The entries below must be restated word for word.
======
Lemma refresh_get_fields r net input p old :
  r ≠ Overview ->
  getJSON net (endpoint r) = Ok input ->
  elements p !! body_id r = Some old ->
  elements (exec (refresh r net) p)
    = <[body_id r := table_content (empty_markup r) (cells_of r) input]>
        (elements p)
  ∧ inflight (exec (refresh r net) p) = inflight p
  ∧ forms (exec (refresh r net) p) = forms p
  ∧ sent (exec (refresh r net) p) = sent p.
Proof.
  intros Hr Hget Hid. unfold exec.
  rewrite (refresh_after_get _ _ _ _ Hr Hget). unfold try_catch.
  pose proof (render_state r input p old Hr Hid) as Hstate.
  destruct (render r input p) as [[[]|e] s]; simpl in Hstate; subst s.
  - done.
  - destruct (showMessage_effect (failure_text r) "error"
                (set_elements
                   (<[body_id r :=
                        table_content (empty_markup r) (cells_of r) input]>
                      (elements p)) p))
      as (_ & Hels & Hforms & _ & _ & Hflight & Hsent & _).
    unfold exec in *. by rewrite Hels, Hforms, Hflight, Hsent.
Qed.

Lemma refresh_ok_state r net input p old :
  r ≠ Overview ->
  getJSON net (endpoint r) = Ok input ->
  elements p !! body_id r = Some old ->
  renders r input = true ->
  refresh r net p
  = (Ok tt,
     set_elements
       (<[body_id r := table_content (empty_markup r) (cells_of r) input]>
          (elements p)) p).
Proof.
  intros Hr Hget Hid Hrenders.
  rewrite (refresh_after_get _ _ _ _ Hr Hget). unfold try_catch.
  apply (render_returns r input p old Hr Hid) in Hrenders.
  pose proof (render_state r input p old Hr Hid) as Hstate.
  destruct (render r input p) as [res q]. simpl in *. by subst.
Qed.

(** X13: the table shows the response that arrived last, not the one that
    was asked for last: with two refreshes of a list routine in flight,
    when the answer to the later request arrives first and the answer to
    the earlier request arrives after it, the table ends up with the
    content of the earlier request's answer. *)
Theorem late_response_wins (r : routine) (req1 req2 : request)
    (s1 s2 : Z) (older newer : value) (p : page) (old : list node) :
  r ≠ Overview ->
  inflight p = [(req1, AfterGet r); (req2, AfterGet r)] ->
  elements p !! body_id r = Some old ->
  ok s1 = true ->
  ok s2 = true ->
  let first := step (Settles 1 (Response s2 (Json newer))) p in
  let last := step (Settles 0 (Response s1 (Json older))) first in
  elements first !! body_id r
    = Some (table_content (empty_markup r) (cells_of r) newer)
  ∧ elements last !! body_id r
    = Some (table_content (empty_markup r) (cells_of r) older)
  ∧ inflight last = [].
Proof.
  intros Hr Hflight Hid Hok1 Hok2 first last.
  assert (H1 : inflight p !! 1 = Some (req2, AfterGet r))
    by (by rewrite Hflight).
  assert (Hfirst : first
                   = exec (refresh r (fun _ => Response s2 (Json newer)))
                          (set_inflight (delete 1 (inflight p)) p))
    by apply (settle_get _ _ _ _ _ H1).
  destruct (refresh_get_fields r (fun _ => Response s2 (Json newer)) newer
              (set_inflight (delete 1 (inflight p)) p) old Hr
              (getJSON_answer _ _ _ Hok2) Hid)
    as (Hels1 & Hfl1 & _ & _).
  rewrite <- Hfirst in Hels1, Hfl1. simpl in Hfl1. rewrite Hflight in Hfl1.
  simpl in Hfl1.
  assert (Hbody1 : elements first !! body_id r
                   = Some (table_content (empty_markup r) (cells_of r) newer))
    by (rewrite Hels1; apply lookup_insert_eq).
  assert (H0 : inflight first !! 0 = Some (req1, AfterGet r))
    by (by rewrite Hfl1).
  assert (Hlast : last
                  = exec (refresh r (fun _ => Response s1 (Json older)))
                         (set_inflight (delete 0 (inflight first)) first))
    by apply (settle_get _ _ _ _ _ H0).
  destruct (refresh_get_fields r (fun _ => Response s1 (Json older)) older
              (set_inflight (delete 0 (inflight first)) first) _ Hr
              (getJSON_answer _ _ _ Hok1) Hbody1)
    as (Hels2 & Hfl2 & _ & _).
  rewrite <- Hlast in Hels2, Hfl2. simpl in Hfl2. rewrite Hfl1 in Hfl2.
  split; [done |]. split; [| done].
  rewrite Hels2. apply lookup_insert_eq.
Qed.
======
- WRITTEN ANSWER -
Lemma refresh_get_fields r net input p old :
  r ≠ Overview ->
  getJSON net (endpoint r) = Ok input ->
  elements p !! body_id r = Some old ->
  elements (exec (refresh r net) p)
    = <[body_id r := table_content (empty_markup r) (cells_of r) input]>
        (elements p)
  ∧ inflight (exec (refresh r net) p) = inflight p
  ∧ forms (exec (refresh r net) p) = forms p
  ∧ sent (exec (refresh r net) p) = sent p.
Proof.
  intros Hr Hget Hid. unfold exec.
  rewrite (refresh_after_get _ _ _ _ Hr Hget). unfold try_catch.
  pose proof (render_state r input p old Hr Hid) as Hstate.
  destruct (render r input p) as [[[]|e] s]; simpl in Hstate; subst s.
  - done.
  - destruct (showMessage_effect (failure_text r) "error"
                (set_elements
                   (<[body_id r :=
                        table_content (empty_markup r) (cells_of r) input]>
                      (elements p)) p))
      as (_ & Hels & Hforms & _ & _ & Hflight & Hsent & _).
    unfold exec in *. by rewrite Hels, Hforms, Hflight, Hsent.
Qed.

Lemma refresh_ok_state r net input p old :
  r ≠ Overview ->
  getJSON net (endpoint r) = Ok input ->
  elements p !! body_id r = Some old ->
  renders r input = true ->
  refresh r net p
  = (Ok tt,
     set_elements
       (<[body_id r := table_content (empty_markup r) (cells_of r) input]>
          (elements p)) p).
Proof.
  intros Hr Hget Hid Hrenders.
  rewrite (refresh_after_get _ _ _ _ Hr Hget). unfold try_catch.
  apply (render_returns r input p old Hr Hid) in Hrenders.
  pose proof (render_state r input p old Hr Hid) as Hstate.
  destruct (render r input p) as [res q]. simpl in *. by subst.
Qed.

(** X13: the table shows the response that arrived last, not the one that
    was asked for last: with two refreshes of a list routine in flight,
    when the answer to the later request arrives first and the answer to
    the earlier request arrives after it, the table ends up with the
    content of the earlier request's answer. *)
Theorem late_response_wins (r : routine) (req1 req2 : request)
    (s1 s2 : Z) (older newer : value) (p : page) (old : list node) :
  r ≠ Overview ->
  inflight p = [(req1, AfterGet r); (req2, AfterGet r)] ->
  elements p !! body_id r = Some old ->
  ok s1 = true ->
  ok s2 = true ->
  let first := step (Settles 1 (Response s2 (Json newer))) p in
  let last := step (Settles 0 (Response s1 (Json older))) first in
  elements first !! body_id r
    = Some (table_content (empty_markup r) (cells_of r) newer)
  ∧ elements last !! body_id r
    = Some (table_content (empty_markup r) (cells_of r) older)
  ∧ inflight last = [].
Proof.
  intros Hr Hflight Hid Hok1 Hok2 first last.
  assert (H1 : inflight p !! 1 = Some (req2, AfterGet r))
    by (by rewrite Hflight).
  assert (Hfirst : first
                   = exec (refresh r (fun _ => Response s2 (Json newer)))
                          (set_inflight (delete 1 (inflight p)) p))
    by apply (settle_get _ _ _ _ _ H1).
  destruct (refresh_get_fields r (fun _ => Response s2 (Json newer)) newer
              (set_inflight (delete 1 (inflight p)) p) old Hr
              (getJSON_answer _ _ _ Hok2) Hid)
    as (Hels1 & Hfl1 & _ & _).
  rewrite <- Hfirst in Hels1, Hfl1. simpl in Hfl1. rewrite Hflight in Hfl1.
  simpl in Hfl1.
  assert (Hbody1 : elements first !! body_id r
                   = Some (table_content (empty_markup r) (cells_of r) newer))
    by (rewrite Hels1; apply lookup_insert_eq).
  assert (H0 : inflight first !! 0 = Some (req1, AfterGet r))
    by (by rewrite Hfl1).
  assert (Hlast : last
                  = exec (refresh r (fun _ => Response s1 (Json older)))
                         (set_inflight (delete 0 (inflight first)) first))
    by apply (settle_get _ _ _ _ _ H0).
  destruct (refresh_get_fields r (fun _ => Response s1 (Json older)) older
              (set_inflight (delete 0 (inflight first)) first) _ Hr
              (getJSON_answer _ _ _ Hok1) Hbody1)
    as (Hels2 & Hfl2 & _ & _).
  rewrite <- Hlast in Hels2, Hfl2. simpl in Hfl2. rewrite Hfl1 in Hfl2.
  split; [done |]. split; [| done].
  rewrite Hels2. apply lookup_insert_eq.
Qed.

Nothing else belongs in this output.